Entries taken from a collection:
----
(* ===== verification/FsInodes.v ===== *)
(** * Inodes

    The on-disk format of an inode, and [iupdate], [iget], [idup], [ilock],
    [iunlock], [ialloc] and the plain case of [iput]. *)

From S2P Require Import Prelude Bytes Params Machine BlockCache Journal CString Fs FsRep.
Local Open Scope Z_scope.

(** ** struct dinode *)

(** The ranges of the C types of the fields. *)
Record inode_wf (i : inode) : Prop := {
  iw_type : -2 ^ 15 <= i_type i < 2 ^ 15;
  iw_major : -2 ^ 15 <= i_major i < 2 ^ 15;
  iw_minor : -2 ^ 15 <= i_minor i < 2 ^ 15;
  iw_nlink : -2 ^ 15 <= i_nlink i < 2 ^ 15;
  iw_size : 0 <= i_size i < 2 ^ 32;
  iw_addrs : length (i_addrs i) = S NDIRECT;
  iw_addr : Forall (fun a => 0 <= a < 2 ^ 32) (i_addrs i)
}.

Section dinode.
Local Open Scope nat_scope.
Implicit Types (d : list Z) (off : nat) (i : inode).

Lemma s16_range x : (-2 ^ 15 <= x < 2 ^ 15)%Z -> s16 (u16 x) = x.
Proof.
  intros Hx. unfold s16, u16. rewrite Z.mod_mod by lia.
  destruct (decide (0 <= x)%Z).
  - rewrite Z.mod_small by lia. by rewrite bool_decide_eq_true_2 by lia.
  - replace (x mod 2 ^ 16)%Z with (x + 2 ^ 16)%Z.
    + rewrite bool_decide_eq_false_2 by lia. lia.
    + rewrite <- (Z.mod_small (x + 2 ^ 16) (2 ^ 16)) by lia.
      replace (x + 2 ^ 16)%Z with (x + 1 * 2 ^ 16)%Z by lia. by rewrite Z.mod_add by lia.
Qed.

Lemma slice_splice_inner o k n src d :
  o <= length d -> k + n <= length src -> slice (o + k) n (splice o src d) = slice k n src.
Proof.
  intros Ho Hk. apply list_eq. intros j. rewrite !lookup_slice. case_decide; [|done].
  rewrite lookup_splice_in by lia. f_equal. lia.
Qed.

Lemma length_words (l : list Z) : length (concat (le_bytes 4 <$> l)) = 4 * length l.
Proof.
  induction l as [|x l IH]; [done|]. cbn [fmap list_fmap concat].
  rewrite length_app, length_le_bytes, IH. cbn [length]. lia.
Qed.

Lemma bytes_ok_words (l : list Z) : bytes_ok (concat (le_bytes 4 <$> l)).
Proof.
  induction l as [|x l IH]; cbn [fmap list_fmap concat]; [constructor|].
  apply Forall_app. split; [apply le_bytes_ok|done].
Qed.

Lemma slice_words (l : list Z) k x : l !! k = Some x ->
  slice (4 * k) 4 (concat (le_bytes 4 <$> l)) = le_bytes 4 x.
Proof.
  revert k. induction l as [|y l IH]; intros k Hk; [done|]. destruct k as [|k].
  - injection Hk as ->. done.
  - cbn [fmap list_fmap concat]. rewrite <- (IH k Hk). unfold slice.
    replace (4 * S k) with (length (le_bytes 4 y) + 4 * k) by (rewrite length_le_bytes; lia).
    by rewrite drop_app_add.
Qed.
(** [iget] of the next inode leaves the current one in its entry. *)
Lemma iget_keeps ic n np ic1 ip i : iget_post ic ROOTDEV n np ic1 -> ic !! ip = Some i -> 0 < i_ref i ->
  exists j, ic1 !! ip = Some j /\ 0 < i_ref j /\ i_nlink j = i_nlink i.
Proof.
  intros (a & Ha & [[_ ->]|(Hz & _ & ->)]) Hi Hpos; (destruct (decide (np = ip)) as [->|];
    [eexists; rewrite list_lookup_insert_eq by (by eapply lookup_lt_Some);
     split; [done|]; simplify_eq; cbn in *; split; [lia|done]|
     exists i; by rewrite list_lookup_insert_ne by done]).
Qed.

Lemma dir_find_entry v i name k : dir_find v i name = Some k -> 0 <= k < ndent i /\ dmatch v i name k.
Proof.
  intros Hf. pose proof (find_from_spec (fun k => bool_decide (dmatch v i name k)) (Z.to_nat (ndent i)) 0) as Hs.
  fold (dir_find v i name) in Hs. rewrite Hf in Hs. destruct Hs as (Hk & Hm%bool_decide_eq_true & _).
  split; [lia|done].
Qed.

Lemma wp_namex_loop E ic0 v lg parent fuel : forall s ic il ip n path name (Q : option nat * list Z -> fstate T -> Prop),
  frep E s ic v lg ∅ il -> at_inode E v ic0 ic ip n -> unlocked il -> fs_layout E -> tree_ok E v ->
  (size lg < NBUF)%nat -> cache_room ic0 -> 0 ∈ path -> length name = DIRSIZ -> (length path <= fuel)%nat ->
  namex_post E ic0 v lg parent n (elems path) Q ->
  wp (namex_loop rd fuel ip path parent name) Q s.
Proof.
  induction fuel as [|fuel IH]; intros s ic il ip n path name Q Hr Hat Hu HL HT Hn Hroom Hpath Hlen Hfuel HQ.
  { destruct path; [by apply elem_of_nil in Hpath|]. cbn in Hfuel. lia. }
  cbn [namex_loop]. pose proof (skipelem_spec path name Hpath Hlen) as Hskip.
  destruct (elems path) as [|e es] eqn:Hes; [rewrite Hskip; by eapply wp_walk_end|].
  destruct Hskip as (path' & name' & -> & Hes' & Hpath' & Hshort & Hlast & Hlen' & Hc). wp_step.
  eapply wp_walk_lock; [done..|]. intros s1 r ic1 Hpos Hnum Hty Hr1 Hat1. wp_step.
  set (d := set_i_ref r (dino E v n)) in *.
  assert (ic1 !! ip = Some d) as Hd.
  { destruct Hat as [_ _ _ (i & Hi & _)]. apply list_lookup_insert_eq. by eapply lookup_lt_Some. }
  pose proof (to_link _ _ HT n Hnum Hty) as Hnl. pose proof (to_file _ _ HT n Hnum Hty) as HF.
  eapply wp_get_inode; [done|done|]. change (i_type d) with (i_type (dino E v n)).
  case_bool_decide as Hdir; cbn [negb].
  2: { eapply wp_walk_fail; [done..| |done]. cbn [walk]. by rewrite decide_False. }
  assert (bool_decide (first path' = 0) = bool_decide (es = [])) as -> by (by apply bool_decide_ext).
  destruct (parent && bool_decide (es = [])) eqn:Hp.
  { wp_step. eapply wp_iunlock; [done|done|cbn; lia|unfold upd_il; by rewrite decide_True|].
    intros s2 Hr2. wp_step. apply andb_true_iff in Hp as [-> ->%bool_decide_eq_true].
    pose proof (unlocked_upd il ip Hu) as Hu2.
    specialize (HQ s2 ic1 (upd_il il ip initsleeplock) name' Hu2). cbn [walk] in HQ.
    rewrite decide_True in HQ by done. eapply HQ; [|done|by exists e].
    destruct Hr2. split; try done. intros k. rewrite <- (upd_il_upd il ip (e_lock E)). auto. }
  pose proof (to_dir _ _ HT n Hnum Hdir) as Hdok. wp_step.
  eapply wp_dirlookup; [done|done|done|by apply file_ok_ref|done|by apply dir_ok_ref|by apply readable_name| |].
  { destruct (cm_free _ Hroom) as (k1 & k2 & Hne & Hf1 & Hf2). eapply incr_free; [apply Hat1|done..]. }
  unfold dirlookup_post. change (dir_find v d name') with (dir_find v (dino E v n) name').
  rewrite (dir_find_cname v _ name' e) by done.
  destruct (dir_find v (dino E v n) e) as [k|] eqn:Hfind.
  - intros s2 np ic2 Hpost Hr2. change (dent v d k) with (dent v (dino E v n) k) in Hpost.
    destruct (dir_find_entry _ _ _ _ Hfind) as [Hk [Hnz _]].
    destruct (to_ent _ _ HT n k Hnum Hdir Hk Hnz) as [Hm Hmt].
    destruct (iget_keeps _ _ _ _ _ _ Hpost Hd Hpos) as (j & Hj & Hjp & Hjn).
    wp_step. eapply wp_walk_put; [done|done|done|done|by rewrite Hjn|]. intros s3 il3 Hu3 Hr3.
    eapply IH; [done|eapply put_next; [exact Hat1|exact Hpost|apply Hroom|done..]|done|done|done|done|done|done|done|lia|].
    rewrite Hes'. by eapply namex_post_next.
  - intros s2 Hr2. eapply wp_walk_fail; [done..| |done]. cbn [walk]. by rewrite decide_True, Hp, Hfind.
Qed.

(** ** Where a walk starts *)

(** The current directory of the process. *)
Definition mycwd (m : machine) : option nat := i ← curp m; pr ← procs m !! i; p_cwd pr.

Lemma wp_fmyproc E s ic v lg il (Q : option nat -> fstate T -> Prop) :
  frep E s ic v lg ∅ il ->
  (forall s', frep E s' ic v lg ∅ il -> procs (mach s') = procs (mach s) -> Q (curp (mach s)) s') ->
  wp (onm myproc) Q s.
Proof.
  intros Hr HQ. destruct (frep_pid _ _ _ _ _ _ _ Hr) as (pid & Hp0 & Hp & Hq). apply wp_fonm.
  wp_apply (myproc_spec (mach s) (proj1 Hq)). intros p m' (Hi & Hok & Hd & ->). apply HQ.
  - eapply frep_set_mach; [done| | |].
    + split; [split; [done|]|apply Hi]. intros l. unfold lock_free. rewrite (irq_lock _ _ _ Hi). apply Hq.
    + intros k. unfold slock_of. by rewrite (proj1 (proj2 (proj2 Hi))).
    + intros k. unfold slock_of. rewrite (proj1 (proj2 (proj2 Hi))). apply (fr_ilock _ _ _ _ _ _ _ Hr).
  - rewrite mach_set. apply Hi.
Qed.

Lemma icache_refs_start ic np n ic' : iget_post ic ROOTDEV n np ic' -> icache_refs (incr np) ic ic'.
Proof.
  intros Hpost. assert (icache_refs id ic ic) as H0' by (split; [done|by eauto]).
  destruct Hpost as (i & Hi & [[_ ->]|(Hz & _ & ->)]).
  - eapply (icache_refs_upd id (Z.add 1)); [done..|cbn; lia].
  - split; [by apply (refs_upd _ _ i _ (Z.add 1)); [|cbn; lia]|]. intros k j Hj Hjz.
    exists j. rewrite list_lookup_insert_ne; [done|]. intros <-. simplify_eq. lia.
Qed.

Lemma at_start E v ic np n ic' : icache_ok ic -> icache_synced E v ic -> iget_post ic ROOTDEV n np ic' ->
  inum_ok E n -> i_type (dino E v n) <> 0 -> at_inode E v ic ic' np n.
Proof.
  intros Hok Hsy Hpost Hn Hty. split.
  - by eapply iget_post_ok.
  - by eapply icache_synced_iget.
  - by eapply icache_refs_start.
  - destruct Hpost as (i & Hi & [[(? & ? & ?) ->]|(? & _ & ->)]); eexists;
      (split; [apply list_lookup_insert_eq; by eapply lookup_lt_Some|]); split_and!; done || cbn; lia.
Qed.

(** The conditions of a walk: the cache and the tree are in order, there are
    two free entries. *)
Record walk_ready E s ic v lg il : Prop := {
  wr_rep : frep E s ic v lg ∅ il;
  wr_unlocked : unlocked il;
  wr_layout : fs_layout E;
  wr_tree : tree_ok E v;
  wr_ok : icache_ok ic;
  wr_sync : icache_synced E v ic;
  wr_room : cache_room ic;
  wr_buf : (size lg < NBUF)%nat
}.

(** The inode a path starts from: the root, or the current directory. *)
Definition path_start s ic (path : list Z) (n : Z) : Prop :=
  if decide (first path = SLASH) then n = ROOTINO
  else exists k i, mycwd (mach s) = Some k /\ ic !! k = Some i /\ holds_inode i ROOTDEV n.

Lemma wp_namex E s ic v lg il path parent name n (Q : option nat * list Z -> fstate T -> Prop) :
  walk_ready E s ic v lg il -> path_start s ic path n -> 0 ∈ path -> length name = DIRSIZ ->
  inum_ok E n -> i_type (dino E v n) <> 0 ->
  namex_post E ic v lg parent n (elems path) Q ->
  wp (namex rd path parent name) Q s.
Proof.
  intros [Hr Hu HL HT Hok Hsy Hroom Hn] Hstart Hpath Hlen Hnum Hty HQ. unfold namex. wp_step.
  assert (forall s1 ip ic1, frep E s1 ic1 v lg ∅ il -> iget_post ic ROOTDEV n ip ic1 ->
    wp (namex_loop rd (length path) ip path parent name) Q s1) as Hloop.
  { intros s1 ip ic1 Hr1 Hpost. eapply wp_namex_loop; [done|by apply at_start|done..]. }
  unfold path_start in Hstart. case_decide as Hs.
  - subst n. rewrite bool_decide_eq_true_2 by done. eapply wp_iget; [done| |].
    { destruct (cm_free _ Hroom) as (k & _ & _ & (i & ? & ?) & _). exists k, i. auto. }
    intros s1 ip ic1 Hpost Hr1. by eapply Hloop.
  - rewrite bool_decide_eq_false_2 by done. destruct Hstart as (k & i & Hcwd & Hi & Hh).
    unfold mycwd in Hcwd. apply bind_Some in Hcwd as (p & Hp & (pr & Hpr & Hcwd)%bind_Some).
    wp_step. eapply wp_fmyproc; [done|]. intros s1 Hr1 Hprocs. rewrite Hp. wp_step.
    eapply wp_of_option; [done|]. wp_step. apply wp_fonm. unfold get_proc. wp_steps. rewrite Hprocs.
    eapply wp_of_option; [exact Hpr|]. rewrite set_mach_id. wp_step. eapply wp_of_option; [exact Hcwd|].
    eapply wp_idup; [done..|]. intros s2 Hr2. eapply Hloop; [done|]. exists i. auto.
Qed.
End namex.
(** An inode survives its eviction.  What [iupdate] stores is what
    [ilock] loads when the entry has been recycled in between and is taken for
    the same inode again. *)
Theorem iupdate_ilock E s ic v lg il ip i j :
  frep E s ic v lg ∅ il -> ic !! ip = Some i -> fs_layout E -> inode_wf i -> i_dev i = ROOTDEV ->
  0 <= i_inum i < sb_ninodes (e_sb E) -> i_type i <> 0 -> slocked (il ip) = 0 ->
  i_dev j = ROOTDEV -> i_inum j = i_inum i -> 1 <= i_ref j -> i_valid j = 0 ->
  (size lg + 1 < NBUF)%nat -> (size lg < e_cap E)%nat ->
  wp (iupdate ip ;; upd_inode ip (fun _ => j) ;; ilock (Some ip)) (fun _ s' =>
    f_icache s' !! ip = Some (set_i_ref (i_ref j) (set_i_valid 1 i)) /\
    exists ic' v' lg', frep E s' ic' v' lg' ∅ (upd_il il ip (e_lock E)) /\
      forall n k, 0 <= n < sb_ninodes (e_sb E) -> n <> i_inum i ->
        disk_inode E v' n k = disk_inode E v n k) s.
Proof.
  intros Hr Hi HL Hwf Hd Hin Hty Hl Hjd Hjn Hjr Hjv Hn Hc. pose proof (vol_ok_frep _ _ _ _ _ _ _ Hr) as Hv.
  assert (ip < length ic)%nat as Hlt by (by eapply lookup_lt_Some). wp_step.
  eapply wp_iupdate; [done|done|done|apply Hwf|by apply (fl_inode _ HL)|set_solver|rewrite map_size_empty; lia|lia|].
  intros s1 Hr1. fold (stored E v i) in Hr1. wp_step. eapply wp_upd_inode; [done|done|]. intros s2 Hr2.
  pose proof (stored_synced E v i Hv Hwf Hin) as Hs.
  assert (set_i_valid 1 (get_dinode (stored E v i (IBLOCK (i_inum j) (e_sb E))) (dinode_off (i_inum j)) j) =
    set_i_ref (i_ref j) (set_i_valid 1 i)) as Eq.
  { apply (f_equal (fun a => set_i_ref (i_ref j) (set_i_valid 1 a))) in Hs. rewrite <- Hs.
    unfold disk_inode, set_i_valid, set_i_ref, get_dinode.
    cbn [i_dev i_inum i_ref i_type i_major i_minor i_nlink i_size i_addrs]. by rewrite Hjd, Hjn, Hd. }
  assert (size ({[IBLOCK (i_inum i) (e_sb E)]} ∪ lg) <= size lg + 1)%nat as Hsz
    by (pose proof (size_union_le {[IBLOCK (i_inum i) (e_sb E)]} lg); rewrite size_singleton in *; lia).
  eapply wp_ilock_load; [done|by apply list_lookup_insert_eq|done|done|done|done| |set_solver|
    rewrite map_size_empty; lia| |].
  { rewrite Hjn. by apply (fl_inode _ HL). }
  { rewrite Eq. done. }
  intros s3 Hr3. rewrite Eq, list_insert_insert_eq in Hr3. split.
  - rewrite (fr_ic _ _ _ _ _ _ _ Hr3). by apply list_lookup_insert_eq.
  - do 3 eexists. split; [exact Hr3|]. intros n k Hnr Hne. apply stored_inode; [done|done|done|lia|done].
Qed.
(** A byte is taken from the buffer. *)
Lemma irep_pop i c d l : irep i (c :: d) l ->
  in_at i (in_r i) = c /\ irep (Input (in_buf i) (u32 (in_r i + 1)) (in_w i) (in_e i)) d l.
Proof.
  intros (R & Hb & Hr & Hw & He & Hl & Hc & Hn & Hok). split.
  - rewrite Hr, in_at_u32, <- (Z.add_0_r R). by apply (Hc 0%nat).
  - exists (R + 1). cbn [in_r in_w in_e in_buf length] in *. split_and!; try done.
    + by rewrite Hr, u32_add_l.
    + rewrite Hw. f_equal. lia.
    + rewrite He. f_equal. lia.
    + lia.
    + intros k x Hk. replace (R + 1 + Z.of_nat k) with (R + Z.of_nat (S k)) by lia. by apply Hc.
    + by apply Forall_cons in Hok as [_ ?].
Qed.

Lemma read_loop_line n : forall i d l acc, irep i d l ->
  exists i' r, read_loop n i acc = (i', r) /\ irep i' (fst (read_line n d acc)) l /\
    match r with CDone b => (snd (read_line n d acc)) = Some b | CSleep _ _ => (snd (read_line n d acc)) = None end.
Proof.
  induction n as [|n IH]; intros i d l acc Hi; cbn [read_loop read_line]; [by eexists _, _|].
  destruct d as [|c d].
  - rewrite bool_decide_eq_true_2 by (by apply (irep_none _ _ _ Hi)). by eexists _, _.
  - rewrite bool_decide_eq_false_2 by (intros E; by apply (irep_none _ _ _ Hi) in E).
    destruct (irep_pop _ _ _ _ Hi) as [-> Hi']. case_bool_decide.
    + eexists _, _. split; [done|]. split; [|done]. by case_bool_decide.
    + case_bool_decide; [by eexists _, _|]. by apply IH.
Qed.

(** ** Typing and reading in any order *)

Inductive event := Key (c : Z) | Read (n : nat).

(** What the reads return when the ring buffer is used: [None] for a reader
    that goes to sleep. *)
Fixpoint run_ring (evs : list event) (i : input) : list (option (list Z)) :=
  match evs with
  | [] => []
  | Key c :: evs' => let '(i, _, _) := edit_char c i in run_ring evs' i
  | Read n :: evs' =>
      let (i, r) := read_loop n i [] in
      match r with CDone l => Some l | CSleep _ _ => None end :: run_ring evs' i
  end.
(** The same with the two lists. *)
Fixpoint run_lists (evs : list event) (d l : list Z) : list (option (list Z)) :=
  match evs with
  | [] => []
  | Key c :: evs' => let (d, l) := feed c d l in run_lists evs' d l
  | Read n :: evs' => let (d, r) := read_line n d [] in r :: run_lists evs' d l
  end.

Definition key_ok (e : event) : Prop := match e with Key c => 0 <= c < 256 | Read _ => True end.

Lemma run_ring_lists evs : forall i d l, irep i d l -> Forall key_ok evs -> run_ring evs i = run_lists evs d l.
Proof.
  induction evs as [|[c|n] evs IH]; intros i d l Hi Hok; [done|..]; apply Forall_cons in Hok as [Hc Hok]; cbn [run_ring run_lists].
  - destruct (edit_char_feed i d l c Hi Hc) as (i' & out & wk & -> & Hi' & _). destruct (feed c d l) as [d' l']. by apply IH.
  - destruct (read_loop_line n i d l [] Hi) as (i' & r & -> & Hi' & Hr). destruct (read_line n d []) as [d' o].
    cbn in Hr, Hi'. f_equal; [by destruct r|]. by apply IH.
Qed.

(** C28: typing and reading in any order, from an empty buffer at any value
    of the counters, give every reader what the editor on two lists gives it:
    no character is lost, duplicated or reordered by the ring buffer, also
    when it is full and when its counters wrap. *)
Theorem console_refines evs buf x : length buf = INPUT_SIZE -> 0 <= x < 2 ^ 32 -> Forall key_ok evs ->
  run_ring evs (Input buf x x x) = run_lists evs [] [].
Proof.
  intros Hb Hx Hok. apply run_ring_lists; [|done]. exists x. cbn. rewrite Z.add_0_r, u32_small by done.
  split_and!; try done; [unfold INPUT_SIZE; lia|set_solver].
Qed.

(** The user types a line with a correction, kills a line and types another;
    two reads return the lines and a third waits.  The counters wrap. *)
Lemma console_refines_witness :
  run_ring [Key 108; Key 120; Key 8; Key 115; Key 13; Key 122; Key 21; Key 97; Key 4; Read 10; Read 10; Read 10; Read 10]
    (Input (replicate 128 0) (2 ^ 32 - 3) (2 ^ 32 - 3) (2 ^ 32 - 3)) =
  [Some [108; 115; 10]; Some [97]; Some []; None].
Proof.
  etrans; [apply console_refines; [done|lia|]|vm_compute; reflexivity].
  repeat (constructor; [cbn; lia|]). constructor.
Defined.

(** ** The screen *)

(** With the cursor on one of the 24 rows that are used, [cgaputc]
    neither panics nor writes outside the screen, and leaves the cursor there;
    when the text scrolls, every cell before the cursor holds what was one row
    below it. *)
Theorem cga_safe c pos crt : 0 <= pos < 24 * 80 -> (25 * 80 <= length crt)%nat ->
  exists pos' crt', cga_put c pos crt = Some (pos', crt') /\ 0 <= pos' < 24 * 80 /\ length crt' = length crt /\
    let (p, t) := cga_char c pos crt in
    (p < 24 * 80 -> pos' = p /\ forall k, k <> Z.to_nat p -> crt' !! k = t !! k) /\
    (24 * 80 <= p -> pos' = p - 80 /\ forall k, (k < Z.to_nat pos')%nat -> crt' !! k = t !! (k + 80)%nat).
Proof.
  intros Hp Hl. unfold cga_put. destruct (cga_char c pos crt) as [p t] eqn:E.
  assert (0 <= p <= 24 * 80 /\ length t = length crt) as [Hp' Hlt].
  { unfold cga_char in E. pose proof (Z.mod_pos_bound pos 80 ltac:(lia)). pose proof (Z.div_mod pos 80 ltac:(lia)).
    repeat case_bool_decide; injection E as <- <-; rewrite ?length_insert; split; try done; try lia.
    }
  rewrite !bool_decide_eq_false_2 by lia. cbn [orb]. unfold cga_scroll. destruct (decide (p < 24 * 80)) as [Hs|Hs].
  - rewrite bool_decide_eq_false_2 by (apply Z.nle_gt, Z.div_lt_upper_bound; lia).
    eexists _, _. split_and!; [done|lia|lia|by rewrite length_insert|..]; [|lia]. intros _. split; [done|].
    intros k Hk. by rewrite list_lookup_insert_ne.
  - assert (p = 1920) as -> by lia. rewrite bool_decide_eq_true_2 by done. set (t1 := splice 0 _ t).
    assert (length t1 = length t) as Hl1 by (apply length_splice; rewrite length_slice; lia).
    eexists _, _. split_and!; [done|lia|lia| | |].
    + rewrite length_insert, length_splice, Hl1; [done|]. rewrite length_replicate. lia.
    + lia.
    + intros _. split; [done|]. intros k Hk. rewrite list_lookup_insert_ne by lia. rewrite lookup_splice_out by (rewrite ?length_replicate; lia).
      unfold t1. rewrite lookup_splice_in by (rewrite ?length_slice; lia). rewrite Nat.sub_0_r. unfold slice.
      rewrite lookup_take_lt by lia. by rewrite lookup_drop, Nat.add_comm.
Qed.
----
The lines to copy run from the start of the records above through the line holding "destruct (decide (0 <= x)%Z)."; give them exactly, both ends included, and nothing else.

ANSWER TO THIS EXERCISE.
(* ===== verification/FsInodes.v ===== *)
(** * Inodes

    The on-disk format of an inode, and [iupdate], [iget], [idup], [ilock],
    [iunlock], [ialloc] and the plain case of [iput]. *)

From S2P Require Import Prelude Bytes Params Machine BlockCache Journal CString Fs FsRep.
Local Open Scope Z_scope.

(** ** struct dinode *)

(** The ranges of the C types of the fields. *)
Record inode_wf (i : inode) : Prop := {
  iw_type : -2 ^ 15 <= i_type i < 2 ^ 15;
  iw_major : -2 ^ 15 <= i_major i < 2 ^ 15;
  iw_minor : -2 ^ 15 <= i_minor i < 2 ^ 15;
  iw_nlink : -2 ^ 15 <= i_nlink i < 2 ^ 15;
  iw_size : 0 <= i_size i < 2 ^ 32;
  iw_addrs : length (i_addrs i) = S NDIRECT;
  iw_addr : Forall (fun a => 0 <= a < 2 ^ 32) (i_addrs i)
}.

Section dinode.
Local Open Scope nat_scope.
Implicit Types (d : list Z) (off : nat) (i : inode).

Lemma s16_range x : (-2 ^ 15 <= x < 2 ^ 15)%Z -> s16 (u16 x) = x.
Proof.
  intros Hx. unfold s16, u16. rewrite Z.mod_mod by lia.
  destruct (decide (0 <= x)%Z).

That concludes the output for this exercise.